Effective joint working is the key to successful general practice. It may be joint working between the partners in a practice, joint working between the practices in a PCN, or joint working between the PCNs in an area. Joint working is difficult, and where it is not effective individuals, practices and general practice as a whole all suffer.
The most important metric for joint working is trust. How much do I trust my partners/the other practices/the other PCNs? Where my trust is low I assume the intentions of others are poor, I avoid interaction where I can, and I am unwilling to be helpful because I do not believe there would be any reciprocation. Life in a low trust environment is generally tense, unpleasant and often draining.
I spend much of my time supporting joint working within general practice. Here are 5 steps that I have found to be extremely helpful in shifting from a low to higher trust environment:
- Stop communicating primarily by email. One clear indicator of poor relationships is where the majority of the communication takes place by email. The problem with email is that it is one way and open to misinterpretation. You are not there to correct any misunderstandings when the email is being read.
- Communicate by talking at least once a week. It is far better to have a short conversation of 20-30 minutes once a week than to have a (poorly attended) monthly meeting interspersed by heavy amounts of email communication. Simply shifting the mode of communication from email to conversation in this way can have a huge impact. It shows respect (people feel more valued when they are told things in person rather than by email), and allows questions and concerns to be answered and dealt with straight away, as well as preventing misunderstandings from festering.
- Communicate in person. Whilst there has been a huge time and convenience benefit to meeting and talking online, it is very difficult to develop and improve relationships in a virtual space. It is too easy for individuals to simply disengage from the conversation (how often are we in meetings where the majority of people have their cameras off and are on mute?), rather than have their concerns noted and dealt with. Online it is difficult to spend enough time understanding and valuing each other as people, as without shared coffee breaks or pre-meeting chat we focus only on the business.
I worked recently with a PCN that shift from monthly virtual meetings and email as the primary communication route, to weekly half hour virtual meetings and a monthly face to face meeting with far less reliance on emails. The impact on relationships across the PCN was transformational. Trust that had become low was restored. There was a shared confidence in a new sense of transparency, and a new willingness to take actions together as a group of practices.

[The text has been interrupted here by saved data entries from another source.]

(** * zip-worker: the edge search proxy, embedded and verified

    The worker of [src/unnamed/part_002] (the MongoDB-driver variant with the
    edge cache) is embedded function by function, and after it the query
    string and the handler of [src/unnamed/part_001] (the data-API variant).
    JavaScript values are modelled as follows.

    - A JavaScript string is a [string]; every character stands for one code
      unit, so [String.length] is the [.length] of the source.  The strings
      of the model have code units below 256.  Where the width of a code unit
      matters, in [encodeURIComponent], a string is the list of its 16-bit
      code units.
    - [string | null] is [option string], [None] being [null].
    - A JavaScript number that holds an integer is a [Z]; the model is exact
      on the range in which doubles are exact integers
      ([Number_MAX_SAFE_INTEGER]), and a statement about the value or the
      text of a number carries that range as a hypothesis.  [NaN] is the
      [None] of [option Z].
    - Plain objects used as records (headers, documents, JSON objects) are
      association lists, in property order.
    - [new Response] always returns in the model.  The platform throws a
      TypeError on a header value that holds a line break, so a statement
      that every run returns carries the hypothesis that the configured
      domain is printable.
    - The platform cache ([caches.default]) is a finite map from the URL of
      the cache key to the stored response.  The URL of a [Request] is the
      serialization that the platform's URL parser gives to the string the
      request is built from; the parser is a function of the platform, of
      which nothing is assumed.
    - [async] functions run to completion in one step, so a run of the
      handler is not interleaved with another; a rejected promise and a
      thrown exception are the same [Throw] result.
    - The calls of the worker to its collaborators (cache lookup, cache
      store, the three driver calls) are recorded in a trace; [console.log]
      is left out.
    - The MongoDB driver and server are a collaborator, not code of the
      worker: [find], [project] and [limit] are given their documented
      meaning on a list of documents, the regular-expression matcher is a
      field of the deployment, and whether the constructor of the client
      accepts a connection string is a predicate of the platform.  *)

From Stdlib Require Import Ascii String Decimal DecimalString DecimalPos.
From stdpp Require Import base option list strings gmap.

Local Open Scope string_scope.
Local Open Scope Z_scope.

(** ** JavaScript values *)

Module JS.

(** The largest integer n such that n and n+1 are both exact doubles. *)
Definition Number_MAX_SAFE_INTEGER : Z := 2 ^ 53 - 1.

(** [Number.prototype.toString] on an exact integer: its decimal digits,
    after a minus sign when it is negative. *)
Definition Number_toString (n : Z) : string :=
  NilZero.string_of_int (Z.to_int n).

(** Truthiness of a [string | null]: [null] and the empty string are falsy. *)
Definition truthy (v : option string) : bool :=
  match v with
  | Some s => negb (String.eqb s "")
  | None => false
  end.

(** [a ?? b] on [string | null]. *)
Definition nullish (a b : option string) : option string :=
  match a with
  | Some _ => a
  | None => b
  end.

(** [Error] and [TypeError] objects, by their message; the URIError of the
    engine, whose message is the engine's. *)
Inductive Error : Type :=
| Error_ (message : string)
| TypeError (message : string)
| URIError.

(** The outcome of running a block: a value, or a thrown error. *)
Inductive Result (A : Type) : Type :=
| Return (a : A)
| Throw (e : Error).
Arguments Return {A} a.
Arguments Throw {A} e.

(** The two results of [detectEdgeCases]. *)
Inductive NullOrUndefined : Type := null | undefined.

End JS.
Export JS.

(** ** JSON values and [JSON.stringify] *)

#[warnings="-register-all"]
Inductive JSON : Type :=
| JNull
| JBool (b : bool)
| JNumber (n : Z)
| JString (s : string)
| JArray (items : list JSON)
| JObject (properties : list (string * JSON)).

(** Truthiness of a parsed JSON value: [null], [false], [0] and the empty
    string are falsy, arrays and objects are truthy. *)
Definition JSON_truthy (v : JSON) : bool :=
  match v with
  | JNull => false
  | JBool b => b
  | JNumber n => negb (n =? 0)
  | JString s => negb (String.eqb s "")
  | JArray _ | JObject _ => true
  end.

(** The double quote, code unit 34. *)
Definition dquote : ascii := ascii_of_N 34.

Definition hex_digit (n : N) : ascii :=
  match n with
  | 0 => "0" | 1 => "1" | 2 => "2" | 3 => "3" | 4 => "4" | 5 => "5"
  | 6 => "6" | 7 => "7" | 8 => "8" | 9 => "9" | 10 => "a" | 11 => "b"
  | 12 => "c" | 13 => "d" | 14 => "e" | _ => "f"
  end%N%char.

(** One code unit inside a JSON string (QuoteJSONString of ECMA-262): the
    short escapes, then [\u00xx] for the other control characters. *)
Definition quote_code_unit (c : ascii) : string :=
  let n := N_of_ascii c in
  if (n =? 8)%N then "\b"
  else if (n =? 9)%N then "\t"
  else if (n =? 10)%N then "\n"
  else if (n =? 12)%N then "\f"
  else if (n =? 13)%N then "\r"
  else if (n =? 34)%N then String "\" (String c "")
  else if (n =? 92)%N then "\\"
  else if (n <? 32)%N then
    "\u00" ++ String (hex_digit (n / 16)) (String (hex_digit (n mod 16)) "")
  else String c "".

Fixpoint quote_code_units (s : string) : string :=
  match s with
  | EmptyString => ""
  | String c rest => quote_code_unit c ++ quote_code_units rest
  end.

Definition QuoteJSONString (s : string) : string :=
  String dquote (quote_code_units s ++ String dquote "").

Fixpoint join (sep : string) (parts : list string) : string :=
  match parts with
  | [] => ""
  | [p] => p
  | p :: rest => p ++ sep ++ join sep rest
  end.

Fixpoint JSON_stringify (v : JSON) : string :=
  match v with
  | JNull => "null"
  | JBool true => "true"
  | JBool false => "false"
  | JNumber n => Number_toString n
  | JString s => QuoteJSONString s
  | JArray items => "[" ++ join "," (List.map JSON_stringify items) ++ "]"
  | JObject properties =>
      "{" ++ join ","
               (List.map (fun p => QuoteJSONString (fst p) ++ ":" ++ JSON_stringify (snd p))
                         properties)
          ++ "}"
  end.

(** ** [parseInt(string, 10)] and [isNaN] *)

(** The white space that [parseInt] skips, among one-byte code units: TAB, LF,
    VT, FF, CR, SP and NBSP. *)
Definition is_StrWhiteSpaceChar (c : ascii) : bool :=
  let n := N_of_ascii c in
  ((9 <=? n) && (n <=? 13) || (n =? 32) || (n =? 160))%N.

Fixpoint trim_start (s : string) : string :=
  match s with
  | String c rest => if is_StrWhiteSpaceChar c then trim_start rest else s
  | EmptyString => s
  end.

Definition digit_value (c : ascii) : option Z :=
  let n := N_of_ascii c in
  if ((48 <=? n) && (n <=? 57))%N then Some (Z.of_N n - 48) else None.

(** The value of the longest run of decimal digits at the head of [s], read
    after the digits whose value is [acc]. *)
Fixpoint parse_digits (acc : Z) (s : string) : Z :=
  match s with
  | String c rest =>
      match digit_value c with
      | Some d => parse_digits (10 * acc + d) rest
      | None => acc
      end
  | EmptyString => acc
  end.

(** The sign of the numeral: one leading minus or plus is consumed. *)
Definition read_sign (s : string) : Z * string :=
  match s with
  | String "-" rest => (-1, rest)
  | String "+" rest => (1, rest)
  | _ => (1, s)
  end.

- Show vulnerability. The counterintuitive thing about building trust is that you build more trust by sharing your weaknesses than your strengths, and asking for help builds more trust than offering to help. If I ask you for help I show that I respect you, that I believe you have strengths that I do not have and that I trust you enough to show you my weakness. Conversely if I offer to help you I reinforce your belief that I think I am better than you, that I have no sense of my own weaknesses, and even that I may have a secret agenda to take you over – however well-intentioned the offer may be.
- Admit when you are wrong. We all make mistakes. Sometimes we are convinced that a course of action is the right one to take, but with hindsight we can see the error of our ways. But it makes a huge difference to other people if we are prepared to put our hands up and say we are sorry when we have made a mistake.
I worked with one federation who had a difficult relationship with some of the PCNs in its area. But this all suddenly changed when in one meeting the federation acknowledged that it had made mistakes in the past, said sorry for the impact of those mistakes, and asked what it could do to put them right. Almost immediately the relationships were changed and moved to a much more positive place.
While it is generally true that trust can be hard to gain and is easy to lose, my experience has been that by starting with a good intent and taking the right actions in line with these 5 steps trust can be rebuilt surprisingly quickly.